Levantó el arma y volvió a disparar.
Crow se colocó tras un poste de amarre y la bala rebotó en él. Sydow apretó el gatillo una vez más, y otra, pero la inestabilidad de la barcaza, su mala puntería y la destreza de Crow para buscar parapetos hicieron que errara con cada bala.
Hubo entonces una ráfaga que alcanzó la cubierta blindada de la barcaza. Eran los rebeldes de Crow, que se aproximaban tan rápido como les era posible para salvar a su jefe, seguidos más atrás por Max, Zoe y el profesor.
—¡Algún día acabaré contigo! —gritó Sydow mientras ponía en marcha el motor—. Pero ya has visto que jamás podrás detenerme. Hoy no habéis conseguido nada.
La lancha salió con brío del embarcadero, con la proa elevada sobre el agua.
—¡Volverás a saber de mí, Crow, y con mi nuevo proyecto seré aún más grande cuando nos reencontremos!
Oliver Crow se irguió y caminó hacia el centro del embarcadero con su parsimonia habitual. Miró la lancha alejarse. El sol se hundía a lo lejos en el mar. El legendario renegado sacó sus gafas de sol y se las puso. Después dio una profunda calada al habano y lo arrojó al agua, sobre la mancha de gasolina que había provocado su cuchillo en el bidón.
—Déjame que te ayude en ese proyecto, bastardo hijo de perra —susurró Crow, como si Sydow aún pudiera escucharle.
El combustible prendió con el cigarro con tal rapidez que Sydow apenas alcanzó a ver por un segundo el destello de las llamas sobre el agua. Y cuando lo hizo, sólo tuvo tiempo de lanzar un alarido.
La lancha estalló en una gran columna de fuego, avivada por todo el combustible, las municiones y los explosivos que llevaba a bordo.
Desde el muelle, Crow dibujó una discreta sonrisa de satisfacción. Sacó otro largo cigarro de su chupa de cuero y encendió su mechero con el doble movimiento en la pernera del tejano.
Las primeras caladas, admirando el fuego sobre el agua y el humo elevándose al cielo, tuvieron un placentero sabor a venganza satisfecha.
Sus hombres y los chicos, agachados ante el impacto de la explosión de la barcaza, no tardaron en llegar hasta él y le informaron de la situación. Todos subieron a bordo de otra nave y revolucionaron al máximo los motores.
Max ya se había encargado, durante el camino hasta el muelle, de avisar por radio a los hombres para que evacuaran las instalaciones y se alejasen tanto como les fuese posible.

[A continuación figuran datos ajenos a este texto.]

(* ===== verification/BlockSeq.v ===== *)
(** releasetools/blockimgdiff.py, the order of transfers: the dependency graph
    ([GenerateDigraph]), the heuristic vertex sequence ([FindVertexSequence]),
    the reversal of the edges the sequence violates, which introduces stashes
    ([ReverseBackwardEdges]), the final topological order
    ([ImproveVertexSequence]), and the check of the result
    ([AssertSequenceGood]). *)

From S2P Require Export Transfer.

#[local] Open Scope Z_scope.

(** A state of the sequencing passes: the transfer objects and the current
    [self.transfers]. *)
Record SeqState := mkSeq { sq_store : store; sq_transfers : list tid }.

(** * GenerateDigraph *)

(** [source_ranges]: for every block an ordered set of readers, or [None]. *)
Abbreviation readers := (list (option (list tid))).

Definition add_reader (b : tid) (src : readers) (i : Z) : result readers :=
  let! cur := py_get src i in
  match cur with
  | None => py_set src i (Some [b])
  | Some l => py_set src i (Some (os_add b l))
  end.

Definition extend_readers (e : Z) (src : readers) : readers :=
  let n := Z.of_nat (length src) in
  if n <? e then src ++ replicate (Z.to_nat (e - n)) None else src.

Definition add_range (b : tid) (src : readers) (p : Z * Z) : result readers :=
  let '(s, e) := p in foldM (add_reader b) (extend_readers e src) (zrange s e).

Definition source_readers (st : store) (transfers : list tid) : result readers :=
  foldM (fun src b => foldM (add_range b) src (rs_iter (src_ranges (st !!! b)))) [] transfers.

(** The inner loop over one target range, left at the end of the table. *)
Fixpoint collect_range (src : readers) (acc : list tid) (l : list Z) : result (list tid) :=
  match l with
  | [] => Ok acc
  | i :: l' =>
      if Z.of_nat (length src) <=? i then Ok acc
      else let! cur := py_get src i in
           collect_range src
             (match cur with None => acc | Some js => fold_left (fun acc j => os_add j acc) js acc end) l'
  end.

Definition intersections (src : readers) (r : RangeSet) : result (list tid) :=
  foldM (fun acc '(s, e) => collect_range src acc (zrange s e)) [] (rs_iter r).

(** One candidate edge: [b] reads what [a] writes, so [b] goes before [a]. *)
Definition add_edge (a : tid) (st : store) (b : tid) : result store :=
  if decide (a = b) then Ok st
  else
    let! i := intersect (tgt_ranges (st !!! a)) (src_ranges (st !!! b)) in
    if rs_bool i then
      let sz := if decide (src_name (st !!! b) = Some "__ZERO"%string) then 0 else size i in
      Ok (upd a (fun x => set_goes_after (od_set b (Some sz) (goes_after x)) x)
           (upd b (fun x => set_goes_before (od_set a (Some sz) (goes_before x)) x) st))
    else Ok st.

Definition GenerateDigraph (s : SeqState) : result SeqState :=
  let! src := source_readers (sq_store s) (sq_transfers s) in
  let! st := foldM (fun st a => let! inter := intersections src (tgt_ranges (st !!! a)) in
                                foldM (add_edge a) st inter)
               (sq_store s) (sq_transfers s) in
  Ok (mkSeq st (sq_transfers s)).

(** * FindVertexSequence *)

(** [sum(d.values())]; adding a reversed edge's [None] is a [TypeError]. *)
Definition sum_values (d : edges) : result Z :=
  foldM (fun acc '(_, w) => match w with Some z => Ok (acc + z) | None => Raise TypeError end) 0 d.

(** The working state: [G], the two ends of the sequence, the heap of scored
    items and the [item] field of every item created so far. *)
Record VState := mkV {
  v_store : store;
  v_G : list tid;
  v_s1 : list tid;
  v_s2 : list tid;
  v_heap : list HeapItem;
  v_items : list (option tid)
}.

(** A fresh [HeapItem] for [i]. *)
Definition new_heap_item (i : tid) (v : VState) : HeapItem * VState :=
  let r := length (v_items v) in
  (mkHeapItem r (- score (v_store v !!! i)),
   mkV (upd i (set_heap_item r) (v_store v)) (v_G v) (v_s1 v) (v_s2 v) (v_heap v)
     (v_items v ++ [Some i])).

Definition adjust_score (iu : tid) (delta : Z) (v : VState) : VState :=
  let st := upd iu (fun x => set_score (score x + delta) x) (v_store v) in
  let items := <[heap_item (st !!! iu) := None]> (v_items v) in
  let '(h, v') := new_heap_item iu (mkV st (v_G v) (v_s1 v) (v_s2 v) (v_heap v) items) in
  mkV (v_store v') (v_G v') (v_s1 v') (v_s2 v') (heappush hi_ltb (v_heap v') h) (v_items v').

Definition del_G (u : tid) (v : VState) : VState :=
  mkV (v_store v) (filter (fun x => x <> u) (v_G v)) (v_s1 v) (v_s2 v) (v_heap v) (v_items v).
Definition push_s1 (u : tid) (v : VState) : VState :=
  mkV (v_store v) (v_G v) (v_s1 v ++ [u]) (v_s2 v) (v_heap v) (v_items v).
Definition push_s2 (u : tid) (v : VState) : VState :=
  mkV (v_store v) (v_G v) (v_s1 v) (u :: v_s2 v) (v_heap v) (v_items v).

(** The body of [for iu in u.incoming: adjust_score(iu, -iu.outgoing.pop(u))]
    and of its mirror image: [get] and [put] are the dictionary the vertex [u]
    is popped from, [sign] the sign of the change of score, and the second
    component collects the vertices whose dictionary became empty. *)
Definition pop_edge (get : Transfer -> edges) (put : edges -> Transfer -> Transfer) (sign : Z)
    (u : tid) (st : VState * list tid) (iu : tid) : result (VState * list tid) :=
  let '(v, acc) := st in
  let! (w, rest) := od_pop u (get (v_store v !!! iu)) in
  match w with
  | None => Raise TypeError
  | Some z =>
      let v := mkV (upd iu (put rest) (v_store v)) (v_G v) (v_s1 v) (v_s2 v) (v_heap v) (v_items v) in
      let v := adjust_score iu (sign * z) v in
      Ok (v, match get (v_store v !!! iu) with [] => os_add iu acc | _ => acc end)
  end.

Definition pop_outgoing := pop_edge outgoing set_outgoing (-1).
Definition pop_incoming := pop_edge incoming set_incoming 1.

Definition take_sink (st : VState * list tid) (u : tid) : result (VState * list tid) :=
  let '(v, acc) := st in
  if decide (u ∈ v_G v) then
    let v := del_G u (push_s2 u v) in
    foldM (pop_outgoing u) (v, acc) (od_keys (incoming (v_store v !!! u)))
  else Ok (v, acc).

Definition take_source (st : VState * list tid) (u : tid) : result (VState * list tid) :=
  let '(v, acc) := st in
  if decide (u ∈ v_G v) then
    let v := del_G u (push_s1 u v) in
    foldM (pop_incoming u) (v, acc) (od_keys (outgoing (v_store v !!! u)))
  else Ok (v, acc).

(** [while sinks: ...] and [while sources: ...]. *)
Fixpoint drain (take : VState * list tid -> tid -> result (VState * list tid))
    (fuel : nat) (v : VState) (front : list tid) : result VState :=
  match front with
  | [] => Ok v
  | _ => match fuel with
         | O => Raise OutOfFuel
         | S fuel' => let! (v', front') := foldM take (v, []) front in drain take fuel' v' front'
         end
  end.

(** [while True: u = heapq.heappop(heap); if u and u.item in G: ...]. *)
Fixpoint pop_best (fuel : nat) (v : VState) : result (tid * VState) :=
  match fuel with
  | O => Raise OutOfFuel
  | S fuel' =>
      let! (h, heap) := heappop hi_ltb (v_heap v) in
      let v := mkV (v_store v) (v_G v) (v_s1 v) (v_s2 v) heap (v_items v) in
      match default None (v_items v !! hi_ref h) with
      | Some u => if decide (u ∈ v_G v) then Ok (u, v) else pop_best fuel' v
      | None => pop_best fuel' v
      end
  end.

(** [while G: ...]; the inner loops are given the outer fuel. *)
Fixpoint vertex_loop (fuel : nat) (v : VState) (sinks sources : list tid) : result VState :=
  match v_G v with
  | [] => Ok v
  | _ =>
      match fuel with
      | O => Raise OutOfFuel
      | S fuel' =>
          let! v := drain take_sink (S (length (v_G v))) v sinks in
          let! v := drain take_source (S (length (v_G v))) v sources in
          match v_G v with
          | [] => Ok v
          | _ =>
              let! (u, v) := pop_best (S (length (v_heap v))) v in
              let v := del_G u (push_s1 u v) in
              let! (v, sources) := foldM (pop_incoming u) (v, []) (od_keys (outgoing (v_store v !!! u))) in
              let! (v, sinks) := foldM (pop_outgoing u) (v, []) (od_keys (incoming (v_store v !!! u))) in
              vertex_loop fuel' v sinks sources
          end
      end
  end.

(** The initial working state. *)
Definition init_scores (st : store) (transfers : list tid) : result store :=
  foldM (fun st i =>
           let x := st !!! i in
           let! o := sum_values (goes_before x) in
           let! n := sum_values (goes_after x) in
           Ok (upd i (fun x => set_score (o - n)
                        (set_outgoing (goes_before x) (set_incoming (goes_after x) x))) st))
    st transfers.

Definition init_heap (transfers : list tid) (v : VState) : VState :=
  fold_left (fun v i => let '(h, v') := new_heap_item i v in
               mkV (v_store v') (v_G v') (v_s1 v') (v_s2 v') (v_heap v' ++ [h]) (v_items v'))
    transfers v.

(** [x.order = len(new_transfers); new_transfers.append(x)]. *)
Definition set_orders (st : store) (l : list tid) : store :=
  fold_left (fun st '(k, i) => upd i (set_order (Z.of_nat k)) st) (zip (seq 0 (length l)) l) st.

Definition FindVertexSequence (s : SeqState) : result SeqState :=
  let ts := sq_transfers s in
  let! st := init_scores (sq_store s) ts in
  let v := init_heap ts (mkV st ts [] [] [] []) in
  let v := mkV (v_store v) (v_G v) [] [] (heapify hi_ltb (v_heap v)) (v_items v) in
  let no_out := filter (fun u => outgoing (v_store v !!! u) = []) (v_G v) in
  let no_in := filter (fun u => incoming (v_store v !!! u) = []) (v_G v) in
  let! v := vertex_loop (S (length ts)) v no_out no_in in
  let new := v_s1 v ++ v_s2 v in
  Ok (mkSeq (set_orders (v_store v) new) new).

(** * ReverseBackwardEdges *)

(** One edge [xf -> u]; the state also carries the next [stash_raw_id]. *)
Definition reverse_edge (xf : tid) (acc : store * Z) (u : tid) : result (store * Z) :=
  let '(st, raw_id) := acc in
  if order (st !!! xf) <? order (st !!! u) then Ok (st, raw_id)
  else
    let! overlap := intersect (src_ranges (st !!! xf)) (tgt_ranges (st !!! u)) in
    assert! rs_bool overlap in
    let st := upd u (fun x => set_stash_before (stash_before x ++ [(raw_id, overlap)]) x) st in
    let st := upd xf (fun x => set_use_stash (use_stash x ++ [(raw_id, overlap)]) x) st in
    let! gb := od_del u (goes_before (st !!! xf)) in
    let st := upd xf (set_goes_before gb) st in
    let! ga := od_del xf (goes_after (st !!! u)) in
    let st := upd u (set_goes_after ga) st in
    let st := upd xf (fun x => set_goes_after (od_set u None (goes_after x)) x) st in
    let st := upd u (fun x => set_goes_before (od_set xf None (goes_before x)) x) st in
    Ok (st, raw_id + 1).

Definition ReverseBackwardEdges (s : SeqState) : result SeqState :=
  let! (st, _) :=
    foldM (fun acc xf => foldM (reverse_edge xf) acc (od_keys (goes_before (acc.1 !!! xf))))
      (sq_store s, 0) (sq_transfers s) in
  Ok (mkSeq st (sq_transfers s)).

(** * ImproveVertexSequence *)

(** The tuples [(u.NetStashChange(), u.order, u)]; orders are distinct, so the
    comparison never reaches the transfer. *)
Abbreviation ready := (Z * Z * tid)%type.
Definition ready_ltb (a b : ready) : bool :=
  (a.1.1 <? b.1.1) || ((a.1.1 =? b.1.1) && (a.1.2 <? b.1.2)).
Definition ready_of (st : store) (u : tid) : ready :=
  (NetStashChange (st !!! u), order (st !!! u), u).

(** [for u in xf.outgoing: del u.incoming[xf]; if not u.incoming: push]. *)
Definition release (xf : tid) (acc : store * list ready) (u : tid) : result (store * list ready) :=
  let '(st, heap) := acc in
  let! inc := od_del xf (incoming (st !!! u)) in
  let st := upd u (set_incoming inc) st in
  Ok (st, match inc with [] => heappush ready_ltb heap (ready_of st u) | _ => heap end).

Fixpoint topo_loop (fuel : nat) (st : store) (heap : list ready) (L : list tid) : result (store * list tid) :=
  match heap with
  | [] => Ok (st, L)
  | _ =>
      match fuel with
      | O => Raise OutOfFuel
      | S fuel' =>
          let! (x, heap) := heappop ready_ltb heap in
          let xf := x.2 in
          let! (st, heap) := foldM (release xf) (st, heap) (od_keys (outgoing (st !!! xf))) in
          topo_loop fuel' st heap (L ++ [xf])
      end
  end.

Definition copy_edges (st : store) (ts : list tid) : store :=
  fold_left (fun st i => upd i (fun x => set_outgoing (goes_before x) (set_incoming (goes_after x) x)) st) ts st.

Definition ImproveVertexSequence (s : SeqState) : result SeqState :=
  let ts := sq_transfers s in
  let st := copy_edges (sq_store s) ts in
  let S0 := heapify ready_ltb (map (ready_of st) (filter (fun u => incoming (st !!! u) = []) ts)) in
  let! (st, L) := topo_loop (S (length ts)) st S0 [] in
  assert! (length L =? length ts)%nat in
  Ok (mkSeq (set_orders st L) L).

(** * FindSequenceForTransfers *)

Definition clear_dependencies (s : SeqState) : SeqState :=
  mkSeq (fold_left (fun st i => upd i (fun x => set_use_stash [] (set_stash_before []
                        (set_goes_after [] (set_goes_before [] x)))) st) (sq_transfers s) (sq_store s))
    (sq_transfers s).

Definition FindSequenceForTransfers (s : SeqState) : result SeqState :=
  let s := clear_dependencies s in
  let! s := GenerateDigraph s in
  let! s := FindVertexSequence s in
  let! s := ReverseBackwardEdges s in
  ImproveVertexSequence s.

(** * AssertSequenceGood *)

(** The [touched] array, one flag per target block. *)
Definition check_untouched (touched : list bool) (i : Z) : result unit :=
  let! t := py_get touched i in assert! negb t in Ok tt.

Definition check_reads (total : Z) (touched : list bool) (r : RangeSet) : result unit :=
  foldM (fun _ '(s, e) => foldM (fun _ i => check_untouched touched i) tt (zrange s (Z.min e total)))
    tt (rs_iter r).

Definition touch_block (touched : list bool) (i : Z) : result (list bool) :=
  let! _ := check_untouched touched i in py_set touched i true.

Definition check_writes (touched : list bool) (r : RangeSet) : result (list bool) :=
  foldM (fun touched '(s, e) => foldM touch_block touched (zrange s e)) touched (rs_iter r).

Definition unstashed (x : Transfer) : result RangeSet :=
  foldM (fun r '(_, sr) => subtract r sr) (src_ranges x) (use_stash x).

Definition check_transfer (total : Z) (touched : list bool) (x : Transfer) : result (list bool) :=
  let! reads := unstashed x in
  let! _ := check_reads total touched reads in
  check_writes touched (tgt_ranges x).

Definition AssertSequenceGood (tgt : Image) (s : SeqState) : result unit :=
  let! touched := foldM (fun touched i => check_transfer (total_blocks tgt) touched (sq_store s !!! i))
                    (replicate (Z.to_nat (total_blocks tgt)) false) (sq_transfers s) in
  foldM (fun _ '(s, e) =>
           foldM (fun _ i => let! t := py_get touched i in assert! t in Ok tt) tt (zrange s e))
    tt (rs_iter (care_map tgt)).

La lancha cruzó las compuertas y salió a mar abierto. Zoe y Melenas atendían al profesor Finley, mientras Crow observaba los restos de la barcaza militar, esparcidos por unas aguas que aún ardían sobre la mancha de combustible. El renegado no pudo evitar sentir cierta inquietud al no localizar ningún resto, ninguna prueba de la muerte de Edward Sydow, aunque a tenor de la deflagración producida, lo más probable era que el cuerpo se hubiese volatilizado.
Por su parte, Max y el resto de los hombres observaban atónitos el singular espectáculo que dejaban atrás.
Lo que parecía ser un acantilado como tantos otros cortes verticales en la costa, dejaba a la vista pequeñas explosiones a lo largo de su alta pared de roca, resultado de las combustiones que iban sucediéndose en el interior del complejo.
Algunos renegados suspiraron al pensar la importante tajada que podrían haber sacado vendiendo todo el equipamiento almacenado en aquellas instalaciones. Aunque no había mayor recompensa para cualquiera de ellos que la de acabar con los sueños de Edward H. Sydow.
—Pues igual podemos salvar alguna cosa —dijo Pulpo, sentado a estribor—, porque haría falta mucho explosivo para mandar al infierno un sitio como ese.
Todos pensaron aquello en silencio, observando el acantilado cada vez más pequeño, mientras la lancha volaba sobre las olas.
Hasta que una onda expansiva fuera de toda previsión los zarandeó como a juncos junto a una ribera, haciendo zozobrar la embarcación y dejando sin sentido a los tripulantes.